- WORK TO COMPLETE: The listing below contains a span that opens with the line containing "apply throw_if_Ok in H as [Hb H]." and closes with the line containing "Lemma advanced_ext f". Return that span exactly.

-*-

Definition endAttempt (o : ProtocolOutboxAttempts) (k : messageKey) : ProtocolOutboxAttempts :=
  with_inflight o (ob_inflight o ∖ {[ inflightKey k ]}).

Definition enqueueFailure (o : ProtocolOutboxAttempts) (k : messageKey) (payload : bytes) (error : string) (now : Z)
    : ProtocolOutboxEntry * ProtocolOutboxAttempts :=
  let '(e, s) := st_enqueue (ob_store o) k payload error now in (e, with_store o s).

Definition markDelivered (o : ProtocolOutboxAttempts) (k : messageKey) : bool * ProtocolOutboxAttempts :=
  let '(removed, s) := st_markDelivered (ob_store o) k in (removed, with_store o s).

Definition hasEntry (o : ProtocolOutboxAttempts) (k : messageKey) : bool := st_hasEntry (ob_store o) k.

Definition hasPendingFor (o : ProtocolOutboxAttempts) (peer : jsstr) : bool := st_hasPendingFor (ob_store o) peer.

Definition readDuePage (o : ProtocolOutboxAttempts) (now : Z) (budget : ProtocolOutboxPageBudget) : result string ProtocolOutboxPage :=
  let* _ := validateProtocolOutboxPageBudget budget in
  st_readDuePage (ob_store o) now budget.

Definition dropExpiredMetadata (o : ProtocolOutboxAttempts) (now : Z) : list ProtocolOutboxMetadata * ProtocolOutboxAttempts :=
  let '(dropped, s) := st_dropExpiredMetadata (ob_store o) now in (dropped, with_store o s).

Definition recordRetryFailure (o : ProtocolOutboxAttempts) (k : messageKey) (error : string) (now : Z)
    : option ProtocolOutboxMetadata * ProtocolOutboxAttempts :=
  let '(m, s) := st_recordRetryFailure (ob_store o) k error now in (m, with_store o s).

Definition queueStats (o : ProtocolOutboxAttempts) (now limit : Z) : ProtocolOutboxQueueStats :=
  st_queueStats (ob_store o) now limit.

Definition listMetadata (o : ProtocolOutboxAttempts) (peer : option jsstr) : list ProtocolOutboxMetadata :=
  st_listMetadata (ob_store o) peer.

Definition outboxSize (o : ProtocolOutboxAttempts) : Z := st_size (ob_store o).

(** ** Sequences of calls *)

Inductive outboxCall : Type :=
| CallEnqueue (k : messageKey) (payload : bytes) (error : string) (now : Z)
| CallMarkDelivered (k : messageKey)
| CallHasEntry (k : messageKey)
| CallHasPendingFor (peer : jsstr)
| CallReadDuePage (now : Z) (budget : ProtocolOutboxPageBudget)
| CallListMetadata (peer : option jsstr)
| CallDropExpired (now : Z)
| CallRecordRetryFailure (k : messageKey) (error : string) (now : Z)
| CallQueueStats (now limit : Z)
| CallSize.

Inductive outboxReply : Type :=
| ReplyEntry (e : ProtocolOutboxEntry)
| ReplyBool (b : bool)
| ReplyPage (p : result string ProtocolOutboxPage)
| ReplyList (l : list ProtocolOutboxMetadata)
| ReplyMaybe (m : option ProtocolOutboxMetadata)
| ReplyStats (q : ProtocolOutboxQueueStats)
| ReplyNumber (n : Z).

Definition call (o : ProtocolOutboxAttempts) (c : outboxCall) : outboxReply * ProtocolOutboxAttempts :=
  match c with
  | CallEnqueue k payload error now => let '(e, o') := enqueueFailure o k payload error now in (ReplyEntry e, o')
  | CallMarkDelivered k => let '(b, o') := markDelivered o k in (ReplyBool b, o')
  | CallHasEntry k => (ReplyBool (hasEntry o k), o)
  | CallHasPendingFor peer => (ReplyBool (hasPendingFor o peer), o)
  | CallReadDuePage now budget => (ReplyPage (readDuePage o now budget), o)
  | CallListMetadata peer => (ReplyList (listMetadata o peer), o)
  | CallDropExpired now => let '(l, o') := dropExpiredMetadata o now in (ReplyList l, o')
  | CallRecordRetryFailure k error now => let '(m, o') := recordRetryFailure o k error now in (ReplyMaybe m, o')
  | CallQueueStats now limit => (ReplyStats (queueStats o now limit), o)
  | CallSize => (ReplyNumber (outboxSize o), o)
  end.

Fixpoint calls (o : ProtocolOutboxAttempts) (cs : list outboxCall) : list outboxReply :=
  match cs with
  | [] => []
  | c :: cs' => let '(r, o') := call o c in r :: calls o' cs'
  end.
End Outbox.
Arguments ProtocolOutboxAttempts : clear implicits.

(** The identifiers a call names are well-formed. *)
Definition wfCall (c : outboxCall) : bool :=
  match c with
  | CallEnqueue k _ _ _ | CallMarkDelivered k | CallHasEntry k | CallRecordRetryFailure k _ _ => wfKey k
  | _ => true
  end.

(** Replies agree; lists whose order the interface leaves open, as multisets. *)
Definition replyAgree (r1 r2 : outboxReply) : Prop :=
  match r1, r2 with
  | ReplyList l1, ReplyList l2 => l1 ≡ₚ l2
  | _, _ => r1 = r2
  end.

(** ** The constructor over a lawful store *)

Lemma newOutbox_spec {S} `{!OutboxStore S, !OutboxStoreLaws S} s options o :
  st_ok s -> newOutbox s options = Ok o ->
  st_ok (ob_store o) /\ st_rows (ob_store o) = st_rows s /\ ob_inflight o = ∅ /\
  ov_maxAgeMs (st_view (ob_store o)) = default DEFAULT_PROTOCOL_OUTBOX_MAX_AGE_MS (opt_maxAgeMs options) /\
  forall n, ov_backoff (st_view (ob_store o)) n
            = ladder (default DEFAULT_PROTOCOL_OUTBOX_BACKOFFS_MS (opt_backoffs options)) n.
Proof.
  intros Hs H. unfold newOutbox in H. set (backoffs := default _ (opt_backoffs options)) in *.
  apply throw_if_Ok in H as [Hb H].
  set (p := {| pol_backoffs := backoffs; pol_maxAgeMs := _; pol_backoffFor := _ |}) in *.
  destruct (law_configurePolicy s p Hs) as (c & C & K & R & M & B); [|done|].
  - simpl. intros E. by rewrite E in Hb.
  - rewrite C in H. by injection H as <-.
Qed.

(** ** Two lawful stores *)

Section Agreement.
Context {S1 S2 : Type} `{!OutboxStore S1, !OutboxStore S2, !OutboxStoreLaws S1, !OutboxStoreLaws S2}.

Definition viewsAgree (v1 v2 : OutboxView) : Prop :=
  ov_rows v1 = ov_rows v2 /\ ov_maxAgeMs v1 = ov_maxAgeMs v2 /\ forall n, ov_backoff v1 n = ov_backoff v2 n.

Definition agree (o1 : ProtocolOutboxAttempts S1) (o2 : ProtocolOutboxAttempts S2) : Prop :=
  st_ok (ob_store o1) /\ st_ok (ob_store o2) /\ viewsAgree (st_view (ob_store o1)) (st_view (ob_store o2)).

Lemma advanced_ext f g e error now : (forall n, f n = g n) -> advanced f error now e = advanced g error now e.
Proof. intros H. unfold advanced. by rewrite H. Qed.

Lemma enqueued_ext f g rows k p error now :
  (forall n, f n = g n) -> enqueued f rows k p error now = enqueued g rows k p error now.
Proof. intros H. unfold enqueued, firstFailure. rewrite (H 1). case_match; [by apply advanced_ext|done]. Qed.

Lemma new_agree s1 s2 options o1 o2 :
  st_ok s1 -> st_ok s2 -> st_rows s1 = st_rows s2 ->
  newOutbox s1 options = Ok o1 -> newOutbox s2 options = Ok o2 -> agree o1 o2.
Proof.
  intros H1 H2 Hr E1 E2. destruct (newOutbox_spec _ _ _ H1 E1) as (K1 & R1 & _ & M1 & B1).
  destruct (newOutbox_spec _ _ _ H2 E2) as (K2 & R2 & _ & M2 & B2).
  unfold agree, viewsAgree. split_and!; [done..| | |].
  - unfold st_rows in *. congruence.
  - congruence.
  - intros n. by rewrite B1, B2.
Qed.

(** Stores that agree still do after writing the same rows. *)
Lemma agree_withRows o1 o2 s1 s2 rows :
  agree o1 o2 -> st_ok s1 -> st_ok s2 ->
  st_view s1 = withRows (st_view (ob_store o1)) rows -> st_view s2 = withRows (st_view (ob_store o2)) rows ->
  agree (with_store o1 s1) (with_store o2 s2).
Proof. intros (_ & _ & _ & Hm & Hb) K1 K2 V1 V2. unfold agree, viewsAgree. simpl. rewrite V1, V2. by split_and!. Qed.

-*-

- WRITTEN REPLY:
  apply throw_if_Ok in H as [Hb H].
  set (p := {| pol_backoffs := backoffs; pol_maxAgeMs := _; pol_backoffFor := _ |}) in *.
  destruct (law_configurePolicy s p Hs) as (c & C & K & R & M & B); [|done|].
  - simpl. intros E. by rewrite E in Hb.
  - rewrite C in H. by injection H as <-.
Qed.

(** ** Two lawful stores *)

Section Agreement.
Context {S1 S2 : Type} `{!OutboxStore S1, !OutboxStore S2, !OutboxStoreLaws S1, !OutboxStoreLaws S2}.

Definition viewsAgree (v1 v2 : OutboxView) : Prop :=
  ov_rows v1 = ov_rows v2 /\ ov_maxAgeMs v1 = ov_maxAgeMs v2 /\ forall n, ov_backoff v1 n = ov_backoff v2 n.

Definition agree (o1 : ProtocolOutboxAttempts S1) (o2 : ProtocolOutboxAttempts S2) : Prop :=
  st_ok (ob_store o1) /\ st_ok (ob_store o2) /\ viewsAgree (st_view (ob_store o1)) (st_view (ob_store o2)).

Lemma advanced_ext f g e error now : (forall n, f n = g n) -> advanced f error now e = advanced g error now e.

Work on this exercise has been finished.